Monday, May 30, 2016

Creationists and IDists v. BioLogos

This post is a little complicated, but it is important concerning the "evolution wars," and I've edited a few times to make it as clear as I can. To start, BioLogos is a group of people who are committed to Theistic Evolution (TE). TE is the premise that animals and humans developed by evolution helped along by God. This help could come directly, such as if He intervened in the genes of an embryo to be therefore born slightly different than its parents. Many people believe this, but it does have the problem of people coming from animals. Or, in the version pushed by BioLogos, God could have acted in a Divine Hands-off manner (also known as Deism). This scenario supposes that God somehow caused evolution to happen in a pre-planned way that would LOOK to us as random.
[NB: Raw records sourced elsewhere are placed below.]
(** The same with the letter Z, and with a plain date in place of the
    missing one; without the offset the two children are put in order. *)
Example ordre_child_issues_with_offsets :
  let child (k : string) (start : option string) :=
    {| key := k; fields := Sample.dated k "Task" start None [] |} in
  @ordre_child_issues Sample.iso
    [child "K-1" (Some "2024-01-10T09:00:00Z"); child "K-2" (Some "2024-01-05")]
  = Raise (TypeError "can't compare offset-naive and offset-aware datetimes")
  /\ @ordre_child_issues Sample.iso
       [child "K-1" (Some "2024-01-10T09:00:00"); child "K-2" (Some "2024-01-05")]
     = Ok [child "K-2" (Some "2024-01-05"); child "K-1" (Some "2024-01-10T09:00:00")]
  /\ @ordre_child_issues Sample.iso
       [child "K-1" (Some "2024-01-10T09:00:00Z");
        child "K-2" (Some "2024-01-10T09:30:00+01:00")]
     = Ok [child "K-2" (Some "2024-01-10T09:30:00+01:00");
           child "K-1" (Some "2024-01-10T09:00:00Z")].
Proof. vm_compute. repeat split. Qed.

(** ** The rendering of a description: [adf_to_markdown] (lines 238-265) *)

(** A node of an Atlassian document: the entries [type], [text] and
    [content] of the dictionary, [None] for a missing [type] or [text]
    and the empty list for a missing [content]. *)
#[warnings="-register-all"]
Inductive adf : Type :=
| AdfNode (type : option string) (text : option string) (content : list adf).

Definition adf_type (n : adf) : option string :=
  match n with AdfNode type _ _ => type end.

Definition adf_text (n : adf) : option string :=
  match n with AdfNode _ text _ => text end.

Definition adf_content (n : adf) : list adf :=
  match n with AdfNode _ _ content => content end.

(** The exception of [c['text']] on a dictionary without that key. *)
Inductive key_error : Type := KeyError (key : string).

(** [str.strip], whose set of blank characters is not modelled. *)
Class StrLibrary : Type := {
  strip : string -> string
}.

Definition newline : string := String "010" EmptyString.

(** [n.get("type") == t]. *)
Definition has_type (n : adf) (t : string) : bool :=
  match adf_type n with
  | Some s => String.eqb s t
  | None => false
  end.

(** A loop that extends [md] and stops at the first [KeyError]. *)
Fixpoint for_md {A} (l : list A) (md : string)
    (body : string -> A -> key_error + string) : key_error + string :=
  match l with
  | [] => inr md
  | x :: l' =>
      match body md x with
      | inl e => inl e
      | inr md' => for_md l' md' body
      end
  end.

(** Lines 250-253: the line of a paragraph; a text node without [text]
    adds nothing. *)
Definition paragraph_line (content : list adf) : string :=
  fold_left
    (fun line c => if has_type c "text" then line +:+ default EmptyString (adf_text c)
                   else line)
    content EmptyString.

(** Lines 260-262: one inline node of a list item. *)
Definition bullet_text (md : string) (c : adf) : key_error + string :=
  if has_type c "text" then
    match adf_text c with
    | Some t => inr (md +:+ "- " +:+ t +:+ newline)
    | None => inl (KeyError "text")
    end
  else inr md.

(** Lines 246-263: one block of the document. *)
Definition adf_block (md : string) (block : adf) : key_error + string :=
  if has_type block "paragraph" then
    inr (md +:+ paragraph_line (adf_content block) +:+ newline +:+ newline)
  else if has_type block "bulletList" then
    match
      for_md (adf_content block) md
        (fun md item =>
           for_md (adf_content item) md
             (fun md p => for_md (adf_content p) md bullet_text))
    with
    | inl e => inl e
    | inr md' => inr (md' +:+ newline)
    end
  else inr md.

(** [adf_to_markdown]; the argument [None] stands for a falsy document,
    [None] itself or an empty dictionary. *)
Definition adf_to_markdown `{!StrLibrary} (doc : option adf) : key_error + string :=
  match doc with
  | None => inr EmptyString
  | Some d =>
      match for_md (adf_content d) EmptyString adf_block with
      | inl e => inl e
      | inr md => inr (strip md)
      end
  end.

Section Adf.
Context `{!StrLibrary}.

(** A text node of a list that has no [text]. *)
Definition textless (c : adf) : Prop := has_type c "text" = true /\ adf_text c = None.
(** C3. [user_feedback] only grows.  After a session with one string fed in
    per resume call the list the graph returns is the list of those strings,
    in the order they were fed in, so its length is the number of resume
    calls; no node of the graph changes the list; and a write through the
    channel keeps what was there and puts the written entries behind it. *)
Theorem user_feedback_append_only : forall c fbs r,
  session llm fmt c fbs r ->
  (exists s,
     outcome r = Interrupted s "handle_user_feedback" /\
     user_feedback s = fbs /\
     List.length (user_feedback s) = List.length fbs) /\
  (forall key action s n u n',
     In (key, action) (nodes (workflow llm fmt)) ->
     action s n = Ok (u, n') ->
     user_feedback (merge s u) = user_feedback s) /\
  (forall s u, user_feedback (merge s u) = user_feedback s ++ user_feedback u).
Proof.
  intros c fbs r Hs. split; [|split].
  - destruct (session_invariant c fbs r Hs) as (s & Hout & _ & _ & Hfb & _).
    exists s. split; [exact Hout|]. split; [exact Hfb | now rewrite Hfb].
  - intros key action s n u n'. apply nodes_keep_user_feedback.
  - intros s u. apply merge_user_feedback.
Qed.

(** X2. At every interrupt of a session, however many resume calls came
    before, [director_notes] and [critic_feedback] hold one entry each: the
    entry of the last pass. *)
Theorem review_lists_hold_one_entry : forall c fbs r s next,
  session llm fmt c fbs r ->
  outcome r = Interrupted s next ->
  exists dn cf, director_notes s = Some [dn] /\ critic_feedback s = Some [cf].
Proof.
  intros c fbs r s next Hs Hout.
  destruct (session_invariant c fbs r Hs) as (s0 & Hr & Hpop & _).
  rewrite Hr in Hout. injection Hout as <- <-.
  destruct Hpop as (p & cs & t & sp & ma & dn & cf & _ & _ & _ & _ & _ & Hdn & Hcf).
  now exists dn, cf.
Qed.

(** X4. No call of [invoke] on the compiled graph comes to the router.
    Whatever the input holds and whatever the model answers, the run either
    fails in [develop_plot] on the absent key [concept], or makes one pass
    and stops before [handle_user_feedback]: that node is never executed,
    the run never ends at [END], and the recursion limit is never met.  So
    [route_feedback] is called by no run. *)
Theorem invoke_never_reaches_the_router : forall input n,
  let r := invoke (graph llm fmt) input n in
  ~ In "handle_user_feedback" (executed r) /\
  (forall s, outcome r <> Finished s) /\
  outcome r <> GraphRecursionError /\
  ((concept input = None /\ outcome r = Failed (KeyError "concept") /\
    executed r = []) \/
   (concept input <> None /\ executed r = one_pass /\
    exists s, outcome r = Interrupted s "handle_user_feedback")).
Proof.
  intros input n r. subst r.
  destruct (concept input) as [c|] eqn:Hc.
  - rewrite (invoke_pass input n c Hc). cbn [outcome executed].
    split; [|split; [|split]].
    + simpl. intuition discriminate.
    + discriminate.
    + discriminate.
    + right. split; [discriminate|]. split; [reflexivity|]. eauto.
  - assert (Hrun : invoke (graph llm fmt) input n =
              {| outcome := Failed (KeyError "concept"); executed := []; calls := n |})
      by (destruct input; simpl in Hc; subst; reflexivity).
    rewrite Hrun. cbn [outcome executed].
    split; [|split; [|split]].
    + simpl. tauto.
    + discriminate.
    + discriminate.
    + left. repeat split.
Qed.

(** X5. The concept is never changed: at every interrupt of a session the
    state holds the concept the session began with. *)
Theorem concept_is_kept : forall c fbs r s next,
  session llm fmt c fbs r ->
  outcome r = Interrupted s next ->
  concept s = Some c.
Proof.
  intros c fbs r s next Hs Hout.
  destruct (session_invariant c fbs r Hs) as (s0 & Hr & _ & Hc & _).
  rewrite Hr in Hout. now injection Hout as <- <-.
Qed.

(** X7. Every call of a session is a whole pass, whatever was fed in: it
    executes the seven nodes from [develop_plot] to [market_analysis], and
    after [N] resume calls the model has been asked [7 * (N + 1)] times. *)
Theorem session_calls : forall c fbs r,
  session llm fmt c fbs r ->
  executed r = one_pass /\ calls r = (7 * (List.length fbs + 1))%nat.
Proof.
  intros c fbs r Hs.
  destruct (session_invariant c fbs r Hs) as (s & _ & _ & _ & _ & Hex & Hcalls).
  split; [exact Hex|]. rewrite Hcalls. f_equal. lia.
Qed.

(** X11. Invoked on a dictionary without [concept], the engine stops at
    the first node: [develop_plot] raises [KeyError] on the key, no node has
    run to its end and the model was not asked. *)
Theorem invoke_without_concept_fails : forall input n,
  concept input = None ->
  invoke (graph llm fmt) input n =
  {| outcome := Failed (KeyError "concept"); executed := []; calls := n |}.
Proof.
  intros input n Hc. destruct input; simpl in Hc; subst. reflexivity.
Qed.

End Engine.

Section RouterMore.
Import LGtest.

(** X14. The router names one of the four nodes of its path map or the end
    of the run, and nothing else: the branch never looks up a key it does
    not have, and feedback never restarts a review step or the market
    analysis. *)
Theorem route_feedback_in_path_map : forall s : MovieState,
  In (route_feedback s)
     ["develop_plot"; "create_characters"; "develop_theme"; "write_screenplay"; END].
Proof.
  intros s. unfold route_feedback. destruct (user_feedback s) as [|x l].
  - simpl. tauto.
  - destruct (contains "plot" _); [simpl; tauto|].
    destruct (contains "character" _); [simpl; tauto|].
    destruct (contains "theme" _); [simpl; tauto|].
    destruct (contains "screenplay" _); simpl; tauto.
Qed.

End RouterMore.

Section EngineExamples.
Import LGtest.

(** The runs of the stub sessions, evaluated. *)
Lemma demo_run_outcome :
  outcome demo_run = Interrupted demo_state "handle_user_feedback".
Proof. vm_compute. reflexivity. Qed.

Lemma demo_resumed_outcome :
  outcome demo_resumed = Interrupted demo_state' "handle_user_feedback".
Proof. vm_compute. reflexivity. Qed.

Lemma demo_recast_outcome :
  outcome demo_recast = Interrupted demo_recast_state "handle_user_feedback".
Proof. vm_compute. reflexivity. Qed.

Lemma demo_session :
  session stub_llm stub_fmt "chef" ([] ++ ["tighten the plot"]) demo_resumed.
Proof.
  exact (session_resume stub_llm stub_fmt "chef" [] demo_run demo_state
           "handle_user_feedback" "tighten the plot"
           (session_invoke stub_llm stub_fmt "chef") demo_run_outcome).
Qed.

Lemma user_feedback_append_only_witness :
  exists s,
    outcome demo_resumed = Interrupted s "handle_user_feedback" /\
    user_feedback s = [] ++ ["tighten the plot"] /\
    List.length (user_feedback s) = List.length ([] ++ ["tighten the plot"]).
Proof.
  exact (proj1 (user_feedback_append_only stub_llm stub_fmt "chef"
                  ([] ++ ["tighten the plot"]) demo_resumed demo_session)).
Defined.

Lemma review_lists_hold_one_entry_witness :
  exists dn cf,
    director_notes demo_state' = Some [dn] /\ critic_feedback demo_state' = Some [cf].
Proof.
  exact (review_lists_hold_one_entry stub_llm stub_fmt "chef" _ demo_resumed
           demo_state' "handle_user_feedback" demo_session demo_resumed_outcome).
Defined.

Lemma concept_is_kept_witness : concept demo_state' = Some "chef".
Proof.
  exact (concept_is_kept stub_llm stub_fmt "chef" _ demo_resumed demo_state'
           "handle_user_feedback" demo_session demo_resumed_outcome).
Defined.

Lemma session_calls_witness :
  executed demo_resumed = one_pass /\
  calls demo_resumed = (7 * (List.length ([] ++ ["tighten the plot"]) + 1))%nat.
Proof.
  exact (session_calls stub_llm stub_fmt "chef" _ demo_resumed demo_session).
Defined.

Lemma invoke_without_concept_fails_witness :
  invoke (graph stub_llm stub_fmt) (dict_user_feedback ["a plot, please"]) 0 =
  {| outcome := Failed (KeyError "concept"); executed := []; calls := 0 |}.
Proof.
  exact (invoke_without_concept_fails stub_llm stub_fmt
           (dict_user_feedback ["a plot, please"]) 0 eq_refl).
Defined.

(** C4, evaluated.  With the stub model, the first pass leaves the note
    [review#4] and the critique [review#5]; after a resume call, which runs
    [director_review] and [critic_review] again on the state that holds
    them, [director_notes] and [critic_feedback] hold the entry of the
    second pass alone: the earlier entries are gone.  Neither key has a
    reducer, so a write replaces the list. *)
Theorem review_lists_are_overwritten :
  director_notes demo_state = Some ["review#4"] /\
  critic_feedback demo_state = Some ["review#5"] /\
  director_notes (fed demo_state "tighten the plot") = Some ["review#4"] /\
  critic_feedback (fed demo_state "tighten the plot") = Some ["review#5"] /\
  outcome demo_resumed = Interrupted demo_state' "handle_user_feedback" /\
  executed demo_resumed =
    ["develop_plot"; "create_characters"; "develop_theme";
     "write_screenplay"; "director_review"; "critic_review"; "market_analysis"] /\
  director_notes demo_state' = Some ["review#11"] /\
  critic_feedback demo_state' = Some ["review#12"] /\
  (forall s old new, director_notes s = Some old ->
     director_notes (merge s (dict_director_notes [new])) = Some [new]) /\
  (forall s old new, critic_feedback s = Some old ->
     critic_feedback (merge s (dict_critic_feedback [new])) = Some [new]).
Proof.
  split; [vm_compute; reflexivity|].
  split; [vm_compute; reflexivity|].
  split; [vm_compute; reflexivity|].
  split; [vm_compute; reflexivity|].
  split; [exact demo_resumed_outcome|].
  split; [vm_compute; reflexivity|].
  split; [vm_compute; reflexivity|].
  split; [vm_compute; reflexivity|].
  split; reflexivity.
Qed.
There are several problems with this Deism view. One problem is that it correlates exactly with any secular or atheist’s view of evolution, what we call neo-Darwinian evolution. Secularists look at evolution as random (the random genetic mutation element means the basis of evolution is random even though there is a non-random element called selection). Another problem with this view is that there is a logical fallacy in saying life looks like it was brought about in a random way because biological structures do NOT LOOK random. Our bodies have trillions of cells working together to give us life. A cell is a basic unit of biology. Proteins, which are the working molecules of the cell, are very specifically constructed for what they do. The DNA inside the cell acts as a code to make the proteins, and therefore must also be very specific. These molecules do not look random.

So we have a group of people (BioLogos), many of whom are scientists, who tell us God somehow created animals and plants and people, but we are supposed to go by the book of all secularist and atheist scientists. In contrast there are other groups of people who are actively questioning the secular view and secular-like TE view put forth by BioLogos. One group of Intelligent Design advocates is called the Discovery Institute. These people are dedicated to make the facts known about proteins and other biological structures and claim these structures were designed. They are using scientific methods, such as information theory, to try to prove what they are saying. Other groups are Special Creationists (believing in direct supernatural creation by God), such as Answers in Genesis and the Institute for Creation Research. These also have scientists in their ranks and are using their websites to argue their cases.

Since BioLogos backs atheistic outlooks on creation and evolution, the arguments of the Discovery Institute and Creationists are directed against both Biologos and atheists. On the Discovery Institute’s newsletter website and his own, Dr. Cornelius Hunter is showing why the BioLogos arguments of Dr. Dennis Venema are wrong. In the links below there are articles that point out faults and also go to other references which cover enlightening insights of several ongoing arguments. Though Creationists and Intelligent Design advocates are accused of being anti-science, the irony is that in matters of biological complexity they are more precisely scientific than BioLogos. . .

So a major problem with BioLogos is though they say they want to show how science and religion can be reconciled, they promote both a non-religious and non-scientific (illogical) view of evolution. They imply that God is not really needed because evolution is random anyway, and that if you want to believe in God, you still better believe in non-divine-type evolution.

The person who started BioLogos, Dr. Francis Collins, a self-professed Christian, has been instrumental in the present legal status of using human embryos in scientific research. Though the BioLogos people profess to be Christian, neo-Darwinian evolution has been the only option until recently (see The Third Way of Evolution) for atheists. Casey Luskin, who worked for Discovery Institute for many years, has published a paper called Darwin's Poisoned Tree in the Trinity Law Review about the relationship between the teaching of evolution and atheism. You can find the paper at this link: .

It is not unusual for Christians to be right about some things and wrong about others. This is part of growth and learning. BioLogos Christians are wrong to push their random evolution agenda. Somehow they are blinded, perhaps by some imagined promise of scientific discovery, to the amazing design in biology that is obviously seen by others as supernatural creation. Refer to Romans 1:20 in resisting intimidation by scientists who tell you we came about by chance:
Ever since the creation of the world, his invisible attributes of eternal power and divinity have been able to be understood and perceived in what he has made. As a result, they have no excuse. (USCCB, NABRE).